1. Lack of transparency - users are surprised by what the agent does
2. No course correction - can't adjust plan before execution
3. Difficult debugging - don't know what agent intended vs what actually happened

Proposed solution

Add a mandatory plan step that works like this:

1. User makes request: "build a coffee cat landing page"
2. Agent thinks and creates plan: Uses LLM to analyze request and generate plan

   📋 Plan:
   • Create Next.js project with TypeScript and Tailwind
   • Build landing page with: Hero section, Features, Contact form
   • Style with cat/coffee theme
   • Deploy to sandbox for preview
   

3. Show plan to user: Display clearly in conversation
4. User responds:
   • "yes" / "ok" / "build it" → Execute the plan
   • "add pricing section" → Update plan
   • "use Vue instead" → Update plan
   • "cancel" → Stop and do nothing

Implementation approach:

• On first tool iteration with write operations, intercept and generate plan
• Call LLM with system prompt + user request to get plan text
• Return plan as assistant message (not execute tools yet)
• On next user message, check if user approved
• If approved → Continue with tool execution
• If modified → Regenerate plan with changes
• If rejected → Stop gracefully

Non-goals / out of scope

• Complex interactive plan editing with multi-turn refinement (v1 should be simple)
• Automatic plan optimization based on past user feedback
• Plan templates or reusable plan fragments
• Plan persistence across sessions
• Plan comparison/diff between versions

Alternatives considered

1. Show tools only (current approach): Just list tools that will run

   • Rejected: Too technical, doesn't explain "why"

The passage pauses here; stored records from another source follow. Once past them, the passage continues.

(** The characters of a string after its opening quote, up to the closing
    one.  A [\uXXXX] escape of a code unit above 255 has no counterpart among
    the characters modelled and is refused. *)
Fixpoint string_body (l : Input) : option (string * Input) :=
  match l with
  | [] => None
  | c :: r =>
      if Nat.eqb (nat_of_ascii c) 34 then Some (EmptyString, r)
      else if Nat.ltb (nat_of_ascii c) 32 then None
      else if Ascii.eqb c "\" then
        match r with
        | "u"%char :: h1 :: h2 :: h3 :: h4 :: r' =>
            match hex_of h1, hex_of h2, hex_of h3, hex_of h4 with
            | Some a, Some b, Some c', Some d =>
                let n := (((a * 16 + b) * 16 + c') * 16 + d)%nat in
                if Nat.ltb n 256 then
                  match string_body r' with
                  | Some (s, r'') => Some (String (ascii_of_nat n) s, r'')
                  | None => None
                  end
                else None
            | _, _, _, _ => None
            end
        | e :: r' =>
            match escape e with
            | Some ch =>
                match string_body r' with
                | Some (s, r'') => Some (String ch s, r'')
                | None => None
                end
            | None => None
            end
        | [] => None
        end
      else
        match string_body r with
        | Some (s, r') => Some (String c s, r')
        | None => None
        end
  end.

(** [obj[key] = v] while an object literal is read: a repeated key keeps its
    place and takes the later value. *)
Fixpoint set_field (fs : list (string * JsValue)) (key : string) (v : JsValue)
  : list (string * JsValue) :=
  match fs with
  | [] => [(key, v)]
  | (k, old) :: fs' =>
      if String.eqb k key then (k, v) :: fs' else (k, old) :: set_field fs' key v
  end.

Definition Parser (A : Type) := Input -> option (A * Input).

(** The elements of an array after the first bracket, [value] being the
    parser of one value.  The count bounds the number of elements read. *)
Fixpoint elements (value : Parser JsValue) (count : nat) (acc : list JsValue)
  : Parser (list JsValue) :=
  fun l =>
    match count with
    | O => None
    | S count' =>
        match value l with
        | None => None
        | Some (v, r) =>
            match skip_ws r with
            | ","%char :: r' => elements value count' (acc ++ [v])%list r'
            | "]"%char :: r' => Some ((acc ++ [v])%list, r')
            | _ => None
            end
        end
    end.

(** The members of an object after the first brace. *)
Fixpoint members (value : Parser JsValue) (count : nat)
  (acc : list (string * JsValue)) : Parser (list (string * JsValue)) :=
  fun l =>
    match count with
    | O => None
    | S count' =>
        match skip_ws l with
        | c :: r =>
            if Nat.eqb (nat_of_ascii c) 34 then
              match string_body r with
              | None => None
              | Some (key, r1) =>
                  match skip_ws r1 with
                  | ":"%char :: r2 =>
                      match value r2 with
                      | None => None
                      | Some (v, r3) =>
                          match skip_ws r3 with
                          | ","%char :: r4 =>
                              members value count' (set_field acc key v) r4
                          | "}"%char :: r4 => Some (set_field acc key v, r4)
                          | _ => None
                          end
                      end
                  | _ => None
                  end
              end
            else None
        | [] => None
        end
    end.

Definition keyword (word : string) (v : JsValue) : Parser JsValue :=
  fun l =>
    let w := list_ascii_of_string word in
    if String.eqb (string_of_list_ascii (firstn (List.length w) l)) word
    then Some (v, skipn (List.length w) l) else None.

(** One value, white space before it skipped.  [depth] bounds the nesting
    of arrays and objects; an input of [n] characters nests fewer than [n]
    deep and holds fewer than [n] elements. *)
Fixpoint value (depth : nat) : Parser JsValue :=
  fun l =>
    match depth with
    | O => None
    | S depth' =>
        match skip_ws l with
        | [] => None
        | c :: r =>
            if Ascii.eqb c "{" then
              match skip_ws r with
              | "}"%char :: r' => Some (JObject [], r')
              | _ =>
                  match members (value depth') (List.length r) [] r with
                  | Some (fs, r') => Some (JObject fs, r')
                  | None => None
                  end
              end
            else if Ascii.eqb c "[" then
              match skip_ws r with
              | "]"%char :: r' => Some (JArray [], r')
              | _ =>
                  match elements (value depth') (List.length r) [] r with
                  | Some (vs, r') => Some (JArray vs, r')
                  | None => None
                  end
              end
            else if Nat.eqb (nat_of_ascii c) 34 then
              match string_body r with
              | Some (s, r') => Some (JString s, r')
              | None => None
              end
            else if Ascii.eqb c "t" then keyword "true" (JBool true) (c :: r)
            else if Ascii.eqb c "f" then keyword "false" (JBool false) (c :: r)
            else if Ascii.eqb c "n" then keyword "null" JNull (c :: r)
            else number (c :: r)
        end
    end.

End Json.

(** [JSON.parse(text)] on the characters modelled: [None] stands for the
    [SyntaxError] it throws.  It is used on concrete inputs only, and agrees
    with the engine on texts whose strings hold no [\uXXXX] escape above
    255, whose numbers are integers a double holds exactly, and whose
    objects have no key that is an array index (the engine refuses no such
    escape, rounds a number to the nearest double, and lists index keys
    first). *)
Definition JSON_parse_model (text : string) : option JsValue :=
  let l := list_ascii_of_string text in
  match Json.value (S (List.length l)) l with
  | Some (v, rest) =>
      match Json.skip_ws rest with
      | [] => Some v
      | _ :: _ => None
      end
  | None => None
  end.

(* ================================================================= *)
(** ** The collaborators of the edge function *)

Record User := { user_id : string }.

(** A row of [documents]; the function reads its [chunks] column only. *)
Record Document := { doc_id : string; chunks : list Chunk }.

(** The object handed to [supabase.from("queries").insert]; a property that
    is [undefined] is [None]. *)
Record QueryRow := {
  document_id : string;
  row_user_id : string;
  row_question : string;
  answer : option JsValue;
  evidence : option JsValue;
  confidence_score : option JsValue;
  reasoning : option JsValue
}.
(** [{ lastActionAt: t, actionCount: n }] *)
Definition patch_stats (t : string) (n : Z) : AgentPatch :=
  mkPatch None None None None None None None (Some (Some t)) (Some n) None.

(** [{ ...agent, ...data }] *)
Definition spread (agent : AgentInstance) (data : AgentPatch) : AgentInstance :=
  {| agentId := default (agentId agent) (p_agentId data);
     profile := default (profile agent) (p_profile data);
     status := default (status agent) (p_status data);
     minecraftBotId := default (minecraftBotId agent) (p_minecraftBotId data);
     discordUserId := default (discordUserId agent) (p_discordUserId data);
     systemPrompt := default (systemPrompt agent) (p_systemPrompt data);
     spawnedAt := default (spawnedAt agent) (p_spawnedAt data);
     lastActionAt := default (lastActionAt agent) (p_lastActionAt data);
     actionCount := default (actionCount agent) (p_actionCount data);
     metadata := default (metadata agent) (p_metadata data) |}.

(** The optional argument of [findAll] and [count]. *)
Record AgentFilters : Type := mkFilters {
  f_status : option string;
  f_profile : option string
}.

(** An agent passes the filters: each filter that is given and truthy
    equals the agent's field. *)
Definition passes (filters : option AgentFilters) (a : AgentInstance) : bool :=
  match filters ≫= f_status with
  | Some st => negb (truthy st) || bool_decide (status_tag (status a) = st)
  | None => true
  end
  && match filters ≫= f_profile with
     | Some pr => negb (truthy pr) || bool_decide (profile_tag (profile a) = pr)
     | None => true
     end.

(** A field of a later patch wins over the same field of an earlier one. *)
Definition later_wins {A} (first second : option A) : option A :=
  match second with
  | Some _ => second
  | None => first
  end.

(** [{ ...first, ...second }] on patches. *)
Definition patch_merge (first second : AgentPatch) : AgentPatch :=
  {| p_agentId := later_wins (p_agentId first) (p_agentId second);
     p_profile := later_wins (p_profile first) (p_profile second);
     p_status := later_wins (p_status first) (p_status second);
     p_minecraftBotId := later_wins (p_minecraftBotId first) (p_minecraftBotId second);
     p_discordUserId := later_wins (p_discordUserId first) (p_discordUserId second);
     p_systemPrompt := later_wins (p_systemPrompt first) (p_systemPrompt second);
     p_spawnedAt := later_wins (p_spawnedAt first) (p_spawnedAt second);
     p_lastActionAt := later_wins (p_lastActionAt first) (p_lastActionAt second);
     p_actionCount := later_wins (p_actionCount first) (p_actionCount second);
     p_metadata := later_wins (p_metadata first) (p_metadata second) |}.

Module AgentRepository.
Section Repository.
Context {W : Type}.

Definition create (agent : AgentInstance) : Async W AgentInstance :=
  modify (λ s, with_agentsStore (<[agentId agent := agent]> (agentsStore s)) s) ;;
  modify (λ s, with_actionsStore (<[agentId agent := []]> (actionsStore s)) s) ;;
  ret agent.

Definition findById (id : string) : Async W (option AgentInstance) :=
  gets (λ s, agentsStore s !! id).

Definition update (id : string) (data : AgentPatch) : Async W unit :=
  let! agent := gets (λ s, agentsStore s !! id) in
  match agent with
  | None => throw (AgentNotFound id)
  | Some agent =>
      let updated := spread agent data in
      modify (λ s, with_agentsStore (<[id := updated]> (agentsStore s)) s)
  end.

Definition createAction (action : BehavioralAction) : Async W unit :=
  let! actions := gets (λ s, default [] (actionsStore s !! action_agentId action)) in
  let actions := actions ++ [action] in
  modify (λ s,
    with_actionsStore (<[action_agentId action := actions]> (actionsStore s)) s).

(** The comparator of [findActions]. *)
Definition newest_first `{DateParse} (a b : BehavioralAction) : Z :=
  (Date_getTime (timestamp b) - Date_getTime (timestamp a))%Z.

(** [sort] works in place: when the identifier has an array in
    [actionsStore], that array is left sorted. [limit] defaults to 100. *)
Definition findActions `{DateParse} (id : string) (limit : option Z)
    : Async W (list BehavioralAction) :=
  let limit := default 100%Z limit in
  let! stored := gets (λ s, actionsStore s !! id) in
  match stored with
  | Some actions =>
      let sorted := Array_sort newest_first actions in
      modify (λ s, with_actionsStore (<[id := sorted]> (actionsStore s)) s) ;;
      ret (Array_slice0 limit sorted)
  | None => ret (Array_slice0 limit (Array_sort newest_first []))
  end.

(** The comparator of [findAll]. *)
Definition newest_spawned_first `{DateParse} (a b : AgentInstance) : Z :=
  (Date_getTime (spawnedAt b) - Date_getTime (spawnedAt a))%Z.

(** [filters?.status] and [filters?.profile]: a filter applies when it is
    given and truthy. [order] is the insertion order of [agentsStore]. *)
Definition findAll `{DateParse} (order : list string)
    (filters : option AgentFilters) : Async W (list AgentInstance) :=
  let! agents := gets (λ s, Map_values order (agentsStore s)) in
  let agents :=
    match filters ≫= f_status with
    | Some st =>
        if truthy st
        then filter (λ a, status_tag (status a) = st) agents else agents
    | None => agents
    end in
  let agents :=
    match filters ≫= f_profile with
    | Some pr =>
        if truthy pr
        then filter (λ a, profile_tag (profile a) = pr) agents else agents
    | None => agents
    end in
  ret (Array_sort newest_spawned_first agents).

Definition count `{DateParse} (order : list string)
    (filters : option AgentFilters) : Async W nat :=
  let! agents := findAll order filters in
  ret (length agents).

Definition exists_ (id : string) : Async W bool :=
  gets (λ s, bool_decide (is_Some (agentsStore s !! id))).

Definition delete (id : string) : Async W unit :=
  modify (λ s, with_agentsStore (delete id (agentsStore s)) s) ;;
  modify (λ s, with_actionsStore (delete id (actionsStore s)) s).
End Repository.
End AgentRepository.

(** ** Node timers *)

Section NodeTimers.
Context {W : Type}.

(** [setInterval(callback, period)]: a fresh handle; the callback of the
    executor is determined by the agent it captures. *)
Definition setInterval (agent : AgentInstance) (period : Q) : Async W Timeout :=
  λ s, let h := nextTimeout s in
       (Returned h,
        mkState (agentsStore s) (actionsStore s) (activeExecutors s)
          (<[h := mkTimer agent period]> (timers s)) (S h)
          (world s) (disconnects s)).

2. Post-execution summary: Show what was done after completion

   • Rejected: Too late to prevent unwanted changes

3. Always require explicit yes: Block every tool call

   • Rejected: Too tedious for simple tasks

4. Size-based planning: Only plan for "large" tasks

   • Rejected: Hard to determine size, all modifications should be transparent

Acceptance criteria

• When user requests build/modify operation, agent displays plan BEFORE executing tools
• Plan is generated by LLM (not hardcoded) based on user request
• Plan explains what will be done in user-friendly language
• User can approve plan with "yes", "ok", "build it", etc.
• User can modify plan by requesting changes
• User can cancel with "stop", "cancel", "no"
• Works across all channels (CLI, Signal, WhatsApp, etc.)
• Read-only operations (explain code, read files) skip plan step
• Plan is added to conversation history for reference
• Tests cover: approval, rejection, modification, read-only exemption

Architecture impact

• src/agent/agent.rs: Modify turn() to detect first write iteration and generate plan
• src/agent/prompt.rs: May need plan generation prompt template
• src/channels/: No changes, plan displayed as normal assistant message
• AGENTS.md: Update documentation for plan behavior

Risk and rollback

Main risk: User experience friction from additional step
Rollback: Remove plan check from agent loop or add config to disable
Quick disable: Set env var ZEROBUILD_SKIP_PLAN=1

Breaking change?

No - adds new behavior, doesn't change existing API

Data hygiene checks

• No personal data in examples
• Uses neutral "user" and "agent" terminology